The Henry house is virtual. It is made of code. Henry reprograms it from time to time, whenever he wants a different look. Right now it is a mansion, but a couple of days ago I walked by and I’m sure it was a Winnebago. Henry programs gardens all around it, where he grows virtual vegetables which he cooks and eats for dinner. He shares them with a virtual groundhog who comes by and nibbles in the garden from time to time. (Note: Henry is not actually graduating from 4th grade - he is moving up into 4th grade. His contribution here is to feed Eva's horses, below.)

The Eva house is a stable. Horses come and go. The Eva house is full of hay and has a huge yard where the horses race each other and practice jumping over the fences out into the neighborhood. Sometimes they visit the Henry house, and help themselves to some good carrots or apples from the virtual garden, but they always complain that the food there isn’t very filling.

The Adri house is a mass of singing and acrobatics. It is a swirl of bright colors, and every few minutes it plays a fanfare. Ideas pop out through the windows and float away on the breeze like bubbles.

The neighborhood is beautiful,
Full of life and sound.
Thank you, Fourth Grade Graduates
We’ll be seeing you around!

Thursday, December 5, 2013

The timeline project

The Timeline Project is a service project that the 3rd and 4th graders have been working on to benefit the whole school. Spanning 10,000 years, the line will run all around the first floor of the school building, starting in the middle school commons outside the faculty lounge. It will run around the lunchroom, through the library, along the passage to the kindergarten classroom and back, past the courtyard and my office up to the art room, picking up again outside Chris's room, running along the passage and back into the lunchroom where it ends, here, at 2013. We've left plenty of space at the end here, as we know that current affairs will need plenty of real estate. 

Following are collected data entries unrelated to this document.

(* ===== verification/Concrete.v ===== *)
(** * Concrete primitives, to evaluate the definitions

    A hasher of 32 bytes with a record of what it hashed, and a device with a block
    cipher and an HMAC, all made of modular arithmetic. *)

From S2P Require Import Prelude Accumulator AccumulatorSpec Aes AesSpec Auth History.

Definition mix (d : list Z) : Z := fold_left (fun acc b => (acc * 257 + b + 1) mod (2 ^ 32 - 5)) d 7.
Definition hash256 (d : list Z) : HashOutput := be_bytes 32 (mix d).

Record Toy32 : Type := mkToy32 { toy32_data : list Z }.
#[export] Instance toy32_hasher : Hasher Toy32 := {
  hasher_new := mkToy32 [];
  hasher_update := fun h x => mkToy32 (toy32_data h ++ x);
  hasher_digest := fun h => hash256 (toy32_data h);
}.
#[export] Instance toy32_resettable : ResettableHasher Toy32 := {
  hasher_reset := fun _ => mkToy32 [];
  digest_inplace := fun h => (hash256 (toy32_data h), h);
}.
#[export, refine] Instance toy32_laws : HasherLaws Toy32 32 := {
  hash := hash256;
  absorbed := fun h d => toy32_data h = d;
}.
Proof.
  - intros d. apply length_be_bytes.
  - done.
  - by intros h d x <-.
  - by intros h d <-.
  - done.
  - by intros h d <-.
Defined.

#[export] Instance toy_device : Device Z := {
  cx_aes_enc_block := toy_block;
  hmac_sha256 := fun key msgs => Some (hash256 (key ++ concat msgs));
  auth_key := replicate 32 9;
}.
#[export] Instance toy_device_laws : DeviceLaws Z.
Proof.
  split; [apply toy_block_array|]. intros k block. apply Forall_map, Forall_forall. intros i _.
  apply wrap_range. lia.
Qed.

(** The messages of a list do not collide: decided by computing the hashes. *)
Definition no_collision_b (l : list (list Z)) : bool :=
  let hs := map (fun x => (mix x, x)) l in
  forallb (fun a => forallb (fun b => negb (fst a =? fst b) || bool_decide (snd a = snd b)) hs) hs.
Lemma hash256_mix x y : hash256 x = hash256 y -> mix x = mix y.
Proof.
  intros E. assert (forall z, 0 <= mix z < 2 ^ 256) as Hr.
  { intros z. unfold mix. assert (forall d a, 0 <= a < 2 ^ 256 ->
      0 <= fold_left (fun acc b => (acc * 257 + b + 1) mod (2 ^ 32 - 5)) d a < 2 ^ 256) as Hf.
    { induction d as [|b d IH]; intros a Ha; cbn [fold_left]; [done|]. apply IH.
      pose proof (Z.mod_pos_bound (a * 257 + b + 1) (2 ^ 32 - 5) ltac:(lia)). lia. }
    apply Hf. lia. }
  rewrite <- (be_value_bytes 32 (mix x)), <- (be_value_bytes 32 (mix y)) by apply Hr.
  f_equal. exact E.
Qed.
Lemma no_collision_free l : no_collision_b l = true -> collision_free (H:=Logged Toy32) l.
Proof.
  unfold no_collision_b. cbv zeta. intros Hl x y Hx Hy E. apply (hash256_mix x y) in E.
  assert (forall z, z ∈ l -> In (mix z, z) (map (fun x => (mix x, x)) l)) as Hin.
  { intros z Hz. apply (in_map (fun x => (mix x, x))). by apply list_elem_of_In. }
  rewrite forallb_forall in Hl. specialize (Hl _ (Hin x Hx)). rewrite forallb_forall in Hl.
  specialize (Hl _ (Hin y Hy)). cbn in Hl. rewrite E, Z.eqb_refl in Hl. by apply bool_decide_eq_true in Hl.
Qed.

The whole school is invited to enter interesting dates and historical information as material comes up in their studies. We anticipate that the timeline will gradually become a collective record of the school's engagement with history. The measuring, calculating, cutting, inking, and taping has been an epic feat in its own right. The 3rd and 4th graders are honored to present this work to the school. 

Timeline factory

We're very close! First piece going up in two minutes!

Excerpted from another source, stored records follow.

(** The accesses of the program are within a budget. *)
Fixpoint affords {A} (b : budget) (p : accesses A) : Prop :=
  match p with
  | Done _ => True
  | ReadPage i k => affordable b /\ forall pg, affords (spent b) (k pg)
  | WritePage i f k => affordable b /\ affords (spent b) k
  end.
Lemma affords_none {A} (p : accesses A) : affords None p.
Proof. by induction p. Qed.

(** ** Over pages in memory *)

Fixpoint flat_run {A} (p : accesses A) (v : gmap Z Page) : option (A * gmap Z Page) :=
  match p with
  | Done a => Some (a, v)
  | ReadPage i k => match v !! i with Some pg => flat_run (k pg) v | None => None end
  | WritePage i f k => match v !! i with Some pg => flat_run k (<[i := f pg]> v) | None => None end
  end.

(** A [VecMemory] hands out only the pages that it has. *)
Lemma vec_get_page_some (m : VecMemory) v i h m' : represents true m v -> 0 <= i ->
  get_page i m = (Ok h, m') -> is_Some (v !! i).
Proof.
  intros [_ Hv] Hi. cbn. unfold vec_get_page. rewrite Hv, decide_True by done. by destruct (pages m !! Z.to_nat i).
Qed.
Lemma vec_get_page_none (m : VecMemory) v i o m' : represents true m v -> 0 <= i ->
  get_page i m = (o, m') -> (forall h, o <> Ok h) -> o = Err PageNotFound.
Proof.
  intros _ _. cbn. unfold vec_get_page. destruct (pages m !! Z.to_nat i); intros [= <- <-] Hn; [by destruct (Hn (Z.to_nat i))|done].
Qed.
(** The run returns what the run over the map returns, or asks for a page that there is not. *)
Lemma run_accesses_flat {A} (p : accesses A) : forall (m : VecMemory) v,
  accesses_ok p -> represents true m v ->
  match run_accesses p m with
  | (Ok a, m') => exists v', flat_run p v = Some (a, v') /\ represents true m' v'
  | (o, _) => o = Err PageNotFound
  end.
Proof.
  induction p as [a|i k IH|i f k IH]; intros m v Hp Hv; cbn [run_accesses flat_run].
  - by exists v.
  - destruct Hp as [Hi Hp]. unfold mbind, st_mbind, st_bind.
    destruct (get_page i m) as [[h| | |] m1] eqn:Eg.
    2-4: pose proof (vec_get_page_none _ _ _ _ _ Hv Hi Eg ltac:(done)) as En; by first [injection En as -> | discriminate En].
    destruct (vec_get_page_some _ _ _ _ _ Hv Hi Eg) as [pg Hpg].
    destruct (get_page_ok _ _ _ _ _ _ _ Hv Hi Hpg Eg) as (Hv1 & Hd & _). rewrite Hpg. cbn [get].
    rewrite Hd. by apply IH.
  - destruct Hp as (Hi & Hf & Hp). unfold mbind, st_mbind, st_bind.
    destruct (get_page i m) as [[h| | |] m1] eqn:Eg.
    2-4: pose proof (vec_get_page_none _ _ _ _ _ Hv Hi Eg ltac:(done)) as En; by first [injection En as -> | discriminate En].
    destruct (vec_get_page_some _ _ _ _ _ Hv Hi Eg) as [pg Hpg].
    destruct (get_page_ok _ _ _ _ _ _ _ Hv Hi Hpg Eg) as (Hv1 & Hd & Hw). rewrite Hpg.
    apply IH; [done|]. apply Hw; [done|]. apply Hf. by eapply represents_ok.
Qed.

Saturday, November 16, 2013

Praising process and grit

It's not news that children develop better coping skills, internal motivation, self-esteem, skills and productivity when their efforts are recognized rather than their innate abilities ("Look how far your hard work has brought you," rather than "You're so smart!"). This article underlines the importance of this for girls in particular.

I'd emphasize this same point for gifted kids in particular, whose identity is in grave danger of being bound up with their intelligence, and who are often particularly susceptible to debilitating perfectionism. Students who can't get started on work, who procrastinate, have anxiety attacks, develop distraction techniques, cry, rush their work ("of course it's no good - I didn't try to make it good") - all these can be symptoms, not of lack of ability to do the work, but lack of ability to take the risk of not being perfect at first attempt. It is crucially important to support effort and celebrate the learning process that comes from mistakes.  

When kids flunk on their assignments - and sometimes they do, even our little darlings - it's  a great way to learn that their teacher trusts and respects them enough to allow them to learn from that and engage with the work again, properly. Effective learning takes effort, practice, and the knowledge that you are part of a network of people who care enough about you that they help you through avoidance and don't let you give in to insecurity. 

Tuesday, November 5, 2013

Time for an update!

Another month has flown by, and there is more to share with you from an educational, programmatic perspective. Again, this is general information, not a call to action. Please feel free to skim to the parts that interest you.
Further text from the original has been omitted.